EXERCISE PROMPT => The entries below contain a line with "rbind r k = Ok" and a line with "Lemma placed_nil base". Quote exactly those two lines and all lines between them.
== DATA TO USE ==
Lemma join_split s : Str.join "/" (Str.split Str.slash s) = s.
Proof.
  induction s as [|c s IH]; [done|]. simpl.
  pose proof (split_not_nil Str.slash s) as Hne.
  destruct (Str.split Str.slash s) as [|piece pieces] eqn:E; [done|].
  case_decide as Hc.
  - subst c. by rewrite join_cons, IH.
  - destruct pieces as [|piece' pieces].
    + simpl in *. by rewrite IH.
    + rewrite join_cons, string_app_cons, <- join_cons. by rewrite IH.
Qed.

Lemma split_app_slash a b :
  Str.split Str.slash (a +:+ "/" +:+ b)
  = Str.split Str.slash a ++ Str.split Str.slash b.
Proof.
  induction a as [|c a IH].
  - change ("" +:+ "/" +:+ b) with (String Str.slash b).
    by rewrite split_cons_slash.
  - rewrite string_app_cons. simpl. rewrite IH.
    pose proof (split_not_nil Str.slash a) as Hne.
    case_decide; [done|].
    by destruct (Str.split Str.slash a).
Qed.

Lemma split_join parts :
  parts ≠ [] →
  Str.split Str.slash (Str.join "/" parts)
  = concat (Str.split Str.slash <$> parts).
Proof.
  induction parts as [|x [|y parts] IH]; intros Hne; [done| |].
  - simpl. by rewrite app_nil_r.
  - rewrite join_cons, split_app_slash, IH by done. done.
Qed.

Lemma join_app l1 l2 :
  l1 ≠ [] → l2 ≠ [] →
  Str.join "/" (l1 ++ l2) = Str.join "/" l1 +:+ "/" +:+ Str.join "/" l2.
Proof.
  induction l1 as [|x [|y l1] IH]; intros H1 H2; [done| |].
  - destruct l2; [done|]. done.
  - change ((x :: y :: l1) ++ l2) with (x :: (y :: l1) ++ l2).
    change ((y :: l1) ++ l2) with (y :: l1 ++ l2) at 1.
    rewrite join_cons. change (y :: l1 ++ l2) with ((y :: l1) ++ l2).
    rewrite IH by done. rewrite join_cons.
    by rewrite !string_app_assoc.
Qed.

Lemma normalizeString_plain pieces acc :
  Forall plain pieces →
  fold_left (Posix.step true) pieces acc = acc ++ pieces.
Proof.
  intros H. revert acc. induction H as [|p pieces (H1 & H2 & H3 & _) _ IH];
    intros acc; simpl; [by rewrite app_nil_r|].
  unfold Posix.step at 2. rewrite decide_False by (intros [|]; done).
  rewrite decide_False by done. by rewrite IH, <- app_assoc.
Qed.

Lemma starts_with_slash_split s :
  Str.starts_with "/" s = true → ∃ rest, Str.split Str.slash s = "" :: rest.
Proof.
  destruct s as [|c s]; [done|]. cbn [Str.starts_with].
  case_decide as Hc; [|done]. intros _. subst c.
  rewrite split_cons_slash. eauto.
Qed.

Lemma ends_with_slash_split s :
  Str.ends_with_slash s = true → last (Str.split Str.slash s) = Some "".
Proof.
  induction s as [|c s IH]; [done|].
  destruct s as [|c' s].
  - cbn [Str.ends_with_slash]. intros Hc%bool_decide_eq_true. subst c.
    by rewrite split_cons_slash.
  - intros H. specialize (IH H).
    rewrite split_cons.
    pose proof (split_not_nil Str.slash (String c' s)) as Hne.
    destruct (Str.split Str.slash (String c' s)) as [|piece pieces] eqn:E; [done|].
    case_decide.
    + by rewrite last_cons_cons.
    + destruct pieces as [|piece' pieces]; [|by rewrite last_cons_cons in *].
      pose proof (join_split (String c' s)) as Hjoin.
      rewrite E in Hjoin. simpl in IH, Hjoin. congruence.
Qed.

Lemma plain_not_empty : ¬ plain "".
Proof. by intros (H & _). Qed.

Lemma plain_pieces_not_empty (pieces : list string) :
  Forall plain pieces → "" ∉ pieces.
Proof.
  rewrite Forall_forall. intros H Hin. by apply plain_not_empty, H.
Qed.

Lemma filter_all {A} (P : A → Prop) `{∀ x, Decision (P x)} (l : list A) :
  Forall P l → filter P l = l.
Proof.
  induction 1 as [|x l Hx _ IH]; [done|].
  by rewrite filter_cons_True, IH.
Qed.

(** On a path whose pieces are plain names, normalisation changes
    nothing. *)
Lemma normalize_plain path :
  plain_path path → Posix.normalize path = path.
Proof.
  unfold plain_path. intros Hplain.
  pose proof (plain_pieces_not_empty _ Hplain) as Hempty.
  unfold Posix.normalize.
  rewrite decide_False.
  2:{ intros ->. apply Hempty. left. }
  destruct (Str.starts_with "/" path) eqn:Habs.
  { apply starts_with_slash_split in Habs as [rest Hrest].
    rewrite Hrest in Hempty. destruct Hempty. left. }
  destruct (Str.ends_with_slash path) eqn:Htrail.
  { apply ends_with_slash_split in Htrail.
    destruct Hempty. by apply last_Some_elem_of. }
  unfold Posix.normalizeString. simpl negb.
  rewrite normalizeString_plain by done. simpl app.
  rewrite join_split. cbv zeta.
  rewrite decide_False.
  2:{ intros ->. apply Hempty. left. }
  change ("" +:+ path +:+ "") with (path +:+ "").
  apply string_app_nil_r.
Qed.

Lemma plain_path_join parts :
  parts ≠ [] → Forall plain_path parts → plain_path (Str.join "/" parts).
Proof.
  intros Hne Hparts. unfold plain_path. rewrite split_join by done.
  apply Forall_concat, Forall_fmap. exact Hparts.
Qed.

(** Joining paths in normal form is joining them by [/]. *)
Lemma join_plain parts :
  parts ≠ [] → Forall plain_path parts →
  Posix.join parts = Str.join "/" parts.
Proof.
  intros Hne Hparts. unfold Posix.join.
  rewrite filter_all.
  2:{ eapply Forall_impl; [exact Hparts|].
      intros part Hpart ->. by apply (plain_pieces_not_empty _ Hpart); left. }
  destruct parts as [|part parts]; [done|].
  by apply normalize_plain, plain_path_join.
Qed.

Lemma plain_segment_path seg : plain seg → plain_path seg.
Proof.
  intros Hseg. unfold plain_path.
  destruct Hseg as (? & ? & ? & Hsplit). rewrite Hsplit.
  by repeat constructor.
Qed.

(** For a directory and a name in normal form, the candidate paths are
    literally [<segments>/node_modules/X]. *)
Lemma candidate_paths_literal dir X :
  plain_path dir → plain_path X →
  candidate_paths dir X = literal_candidates dir X.
Proof.
  intros Hdir HX. unfold candidate_paths, literal_candidates.
  apply list_fmap_ext. intros i n Hn.
  apply list_elem_of_lookup_2, elem_of_reverse, elem_of_seq in Hn.
  assert (take n (Str.split Str.slash dir) ≠ []) as Hne.
  { pose proof (split_not_nil Str.slash dir).
    destruct n; [lia|]. by destruct (Str.split Str.slash dir). }
  rewrite join_plain.
  - rewrite join_app by done. f_equal.
  - by destruct (take n _).
  - apply Forall_app. split.
    + apply Forall_take. eapply Forall_impl; [exact Hdir|].
      apply plain_segment_path.
    + apply Forall_cons. split; [|by apply Forall_singleton].
      apply plain_segment_path. by repeat split.
Qed.

(** ** The scan of node_modules *)

Lemma rbind_Ok {A B} (r : result A) (k : A → result B) b :
  rbind r k = Ok b ↔ ∃ a, r = Ok a ∧ k a = Ok b.
Proof.
  destruct r; simpl; (split; [intros H | intros (a' & H1 & H2)]);
    try discriminate; simplify_eq; eauto.
Qed.

Lemma entry_elem f listing n : entry f listing = Some n → (f, n) ∈ listing.
Proof.
  induction listing as [|[g m] listing IH]; simpl; [done|].
  case_decide; [intros [= ->]; subst; left|right; auto].
Qed.

Lemma well_formed_Dir listing :
  well_formed (Dir listing) ↔
  NoDup listing.*1 ∧ Forall (λ fn, plain fn.1 ∧ well_formed fn.2) listing.
Proof.
  simpl. apply and_iff_compat_l.
  induction listing as [|[f child] listing IH]; simpl.
  - split; [constructor|done].
  - rewrite Forall_cons, IH. simpl. tauto.
Qed.

Lemma node_induction (P : node → Prop) :
  (∀ content, P (File content)) →
  (∀ listing, Forall (λ fn, P fn.2) listing → P (Dir listing)) →
  ∀ n, P n.
Proof.
  intros HF HD. fix IH 1. intros [content|listing]; [apply HF|].
  apply HD. induction listing as [|[f child] listing IHl]; constructor.
  - apply IH.
  - exact IHl.
Qed.

Lemma plain_split seg : plain seg → Str.split Str.slash seg = [seg].
Proof. by intros (_ & _ & _ & H). Qed.

Lemma split_join_plain segs :
  segs ≠ [] → Forall plain segs →
  Str.split Str.slash (Str.join "/" segs) = segs.
Proof.
  intros Hne Hsegs. rewrite split_join by done.
  clear Hne. induction Hsegs as [|seg segs Hseg _ IH]; [done|].
  rewrite fmap_cons. cbn [concat]. by rewrite (plain_split _ Hseg), IH.
Qed.

Lemma plain_node_modules : plain "node_modules".
Proof. by repeat split. Qed.

Lemma plain_path_of base : Forall plain base → plain_path (path_of base).
Proof.
  intros Hbase. unfold plain_path, path_of.
  rewrite split_join_plain; [|done|]; constructor; auto using plain_node_modules.
Qed.

Lemma join_path_of base f :
  Forall plain base → plain f →
  Posix.join [path_of base; f] = path_of (base ++ [f]).
Proof.
  intros Hbase Hf. rewrite join_plain; [|done|].
  - unfold path_of.
    change ("node_modules" :: base ++ [f]) with (("node_modules" :: base) ++ [f]).
    by rewrite join_app.
  - repeat constructor; [by apply plain_path_of|by apply plain_segment_path].
Qed.

Lemma dir_path_of r :
  r ≠ [] → Str.strip_prefix "node_modules/" (path_of r) = Str.join "/" r.
Proof.
  intros Hr. unfold path_of. destruct r as [|seg r]; [done|].
  rewrite join_cons. reflexivity.
Qed.

Lemma placed_nil base heads : placed base heads [] [].
Proof. repeat split; constructor. Qed.

Lemma placed_weaken base (H1 H2 : string → Prop) pkgs rs :
  (∀ f, H1 f → H2 f) → placed base H1 pkgs rs → placed base H2 pkgs rs.
Proof.
  intros Himp (Hdirs & Hnd & Hrs). repeat split; [done..|].
  eapply Forall_impl; [exact Hrs|]. intros r (? & f & rest & ? & ?). eauto 6.
Qed.

Lemma placed_rebase base f heads pkgs rs :
  placed (base ++ [f]) heads pkgs rs → placed base (λ g, g = f) pkgs rs.
Proof.
  intros (Hdirs & Hnd & Hrs). repeat split; [done..|].
  eapply Forall_impl; [exact Hrs|]. intros r (? & g & rest & -> & ?).
  split; [done|]. exists f, (g :: rest). by rewrite <- app_assoc.
Qed.

Lemma placed_disjoint base (H1 H2 : string → Prop) a ra b rb r :
  (∀ f, H1 f → H2 f → False) →
  placed base H1 a ra → placed base H2 b rb → r ∈ ra → r ∉ rb.
Proof.
  intros Hdisj (_ & _ & Ha) (_ & _ & Hb) Hra Hrb.
  rewrite Forall_forall in Ha, Hb.
  destruct (Ha r Hra) as (_ & f1 & rest1 & -> & Hf1).
  destruct (Hb _ Hrb) as (_ & f2 & rest2 & Heq & Hf2).
  apply app_inv_head in Heq. simplify_eq. eauto.
Qed.

Lemma placed_app base heads a ra b rb :
  placed base heads a ra → placed base heads b rb →
  (∀ r, r ∈ ra → r ∉ rb) → placed base heads (a ++ b) (ra ++ rb).
Proof.
  intros (Hda & Hna & Ha) (Hdb & Hnb & Hb) Hdisj. repeat split.
  - by rewrite !fmap_app, Hda, Hdb.
  - by apply NoDup_app.
  - by apply Forall_app.
Qed.

Section ScanFacts.

Variable JSON_parse : string → result packageJson.

Local Abbreviation scan := (findPackagesIn JSON_parse).
Local Abbreviation scan_placed := (scan_placed JSON_parse).
Local Abbreviation entries_placed := (entries_placed JSON_parse).

Lemma nestedPackages_entry rec f inside :
  nestedPackages rec f inside =
  match entry "node_modules" inside with
  | Some nested => rec (Posix.join [f; "node_modules"]) nested
  | None => Ok []
  end.
Proof.
  induction inside as [|[n e] inside IH]; [done|]. simpl.
  by case_decide.
Qed.

(** An entry whose package.json or nested packages make the scan throw
    makes the scan of the listing throw. *)
Lemma packagesOf_Failed rec p before f child after :
  Str.starts_with "@" f = false → isPackage child = true →
  (∃ err, parsePackageFile JSON_parse (Posix.join [p; f])
                           (readIn "package.json" child) = Failed err) ∨
  (∃ err, nestedIn rec (Posix.join [p; f]) child = Failed err) →
  ∃ err', packagesOf JSON_parse rec p (before ++ (f, child) :: after)
          = Failed err'.
Proof.
  intros Hf Hchild Hfail.
  induction before as [|[g other] before [err' IH]]; cbn [app packagesOf].
  - rewrite Hf, Hchild. simpl.
    destruct (parsePackageFile JSON_parse (Posix.join [p; f]) _); simpl;
      [|by eauto].
    destruct Hfail as [[err Herr]|[err ->]]; [done|]. simpl. eauto.
  - rewrite IH. destruct (negb _ && _); [|by eauto].
    destruct (parsePackageFile JSON_parse (Posix.join [p; g]) _); simpl;
      [|by eauto].
    destruct (nestedIn rec _ other); simpl; eauto.
Qed.

Lemma scopesOf_Failed rec p before f child after err :
  Str.starts_with "@" f = true → isDirectory child = true →
  rec (Posix.join [p; f]) child = Failed err →
  ∃ err', scopesOf rec p (before ++ (f, child) :: after) = Failed err'.
Proof.
  intros Hf Hchild Hfail.
  induction before as [|[g other] before [err' IH]]; cbn [app scopesOf].
  - rewrite Hf, Hchild, Hfail. simpl. eauto.
  - rewrite IH. destruct (_ && _); [|by eauto].
    destruct (rec _ other); simpl; eauto.
Qed.

(** A package.json that cannot be read or parsed, anywhere the scan
    reads one, makes the scan throw. *)
Lemma findPackagesIn_malformed p here :
  meets_malformed JSON_parse p here →
  ∃ err, findPackagesIn JSON_parse p here = Failed err.
Proof.
  induction 1 as [p listing f child err Hin Hf Hchild Hparse
                 |p listing f inside nested Hin Hf Hchild Hnested _ [err IH]
                 |p listing f child Hin Hf Hchild _ [err IH]];
    apply list_elem_of_split in Hin as (before & after & ->);
    cbn [findPackagesIn].
  - destruct (packagesOf_Failed (findPackagesIn JSON_parse) p
                before f child after Hf Hchild) as [err' ->]; [by eauto|].
    simpl. eauto.
  - destruct (packagesOf_Failed (findPackagesIn JSON_parse) p
                before f (Dir inside) after Hf Hchild) as [err' ->].
    { right. exists err. cbn [nestedIn].
      by rewrite nestedPackages_entry, Hnested. }
    simpl. eauto.
  - destruct (packagesOf JSON_parse _ p _); simpl; [|by eauto].
    destruct (scopesOf_Failed (findPackagesIn JSON_parse) p
                before f child after err Hf Hchild IH) as [err' ->].
    simpl. eauto.
Qed.

Lemma findPackages_malformed cwd here :
  entry "node_modules" cwd = Some here →
  meets_malformed JSON_parse "node_modules" here →
  ∃ err, findPackages JSON_parse cwd = Failed err.
Proof.
  intros Hnm Hbad. unfold findPackages. rewrite Hnm.
  by apply findPackagesIn_malformed.
Qed.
===
ANSWER TO THE EXERCISE =>
  rbind r k = Ok b ↔ ∃ a, r = Ok a ∧ k a = Ok b.
Proof.
  destruct r; simpl; (split; [intros H | intros (a' & H1 & H2)]);
    try discriminate; simplify_eq; eauto.
Qed.

Lemma entry_elem f listing n : entry f listing = Some n → (f, n) ∈ listing.
Proof.
  induction listing as [|[g m] listing IH]; simpl; [done|].
  case_decide; [intros [= ->]; subst; left|right; auto].
Qed.

Lemma well_formed_Dir listing :
  well_formed (Dir listing) ↔
  NoDup listing.*1 ∧ Forall (λ fn, plain fn.1 ∧ well_formed fn.2) listing.
Proof.
  simpl. apply and_iff_compat_l.
  induction listing as [|[f child] listing IH]; simpl.
  - split; [constructor|done].
  - rewrite Forall_cons, IH. simpl. tauto.
Qed.

Lemma node_induction (P : node → Prop) :
  (∀ content, P (File content)) →
  (∀ listing, Forall (λ fn, P fn.2) listing → P (Dir listing)) →
  ∀ n, P n.
Proof.
  intros HF HD. fix IH 1. intros [content|listing]; [apply HF|].
  apply HD. induction listing as [|[f child] listing IHl]; constructor.
  - apply IH.
  - exact IHl.
Qed.

Lemma plain_split seg : plain seg → Str.split Str.slash seg = [seg].
Proof. by intros (_ & _ & _ & H). Qed.

Lemma split_join_plain segs :
  segs ≠ [] → Forall plain segs →
  Str.split Str.slash (Str.join "/" segs) = segs.
Proof.
  intros Hne Hsegs. rewrite split_join by done.
  clear Hne. induction Hsegs as [|seg segs Hseg _ IH]; [done|].
  rewrite fmap_cons. cbn [concat]. by rewrite (plain_split _ Hseg), IH.
Qed.

Lemma plain_node_modules : plain "node_modules".
Proof. by repeat split. Qed.

Lemma plain_path_of base : Forall plain base → plain_path (path_of base).
Proof.
  intros Hbase. unfold plain_path, path_of.
  rewrite split_join_plain; [|done|]; constructor; auto using plain_node_modules.
Qed.

Lemma join_path_of base f :
  Forall plain base → plain f →
  Posix.join [path_of base; f] = path_of (base ++ [f]).
Proof.
  intros Hbase Hf. rewrite join_plain; [|done|].
  - unfold path_of.
    change ("node_modules" :: base ++ [f]) with (("node_modules" :: base) ++ [f]).
    by rewrite join_app.
  - repeat constructor; [by apply plain_path_of|by apply plain_segment_path].
Qed.

Lemma dir_path_of r :
  r ≠ [] → Str.strip_prefix "node_modules/" (path_of r) = Str.join "/" r.
Proof.
  intros Hr. unfold path_of. destruct r as [|seg r]; [done|].
  rewrite join_cons. reflexivity.
Qed.

Lemma placed_nil base heads : placed base heads [] [].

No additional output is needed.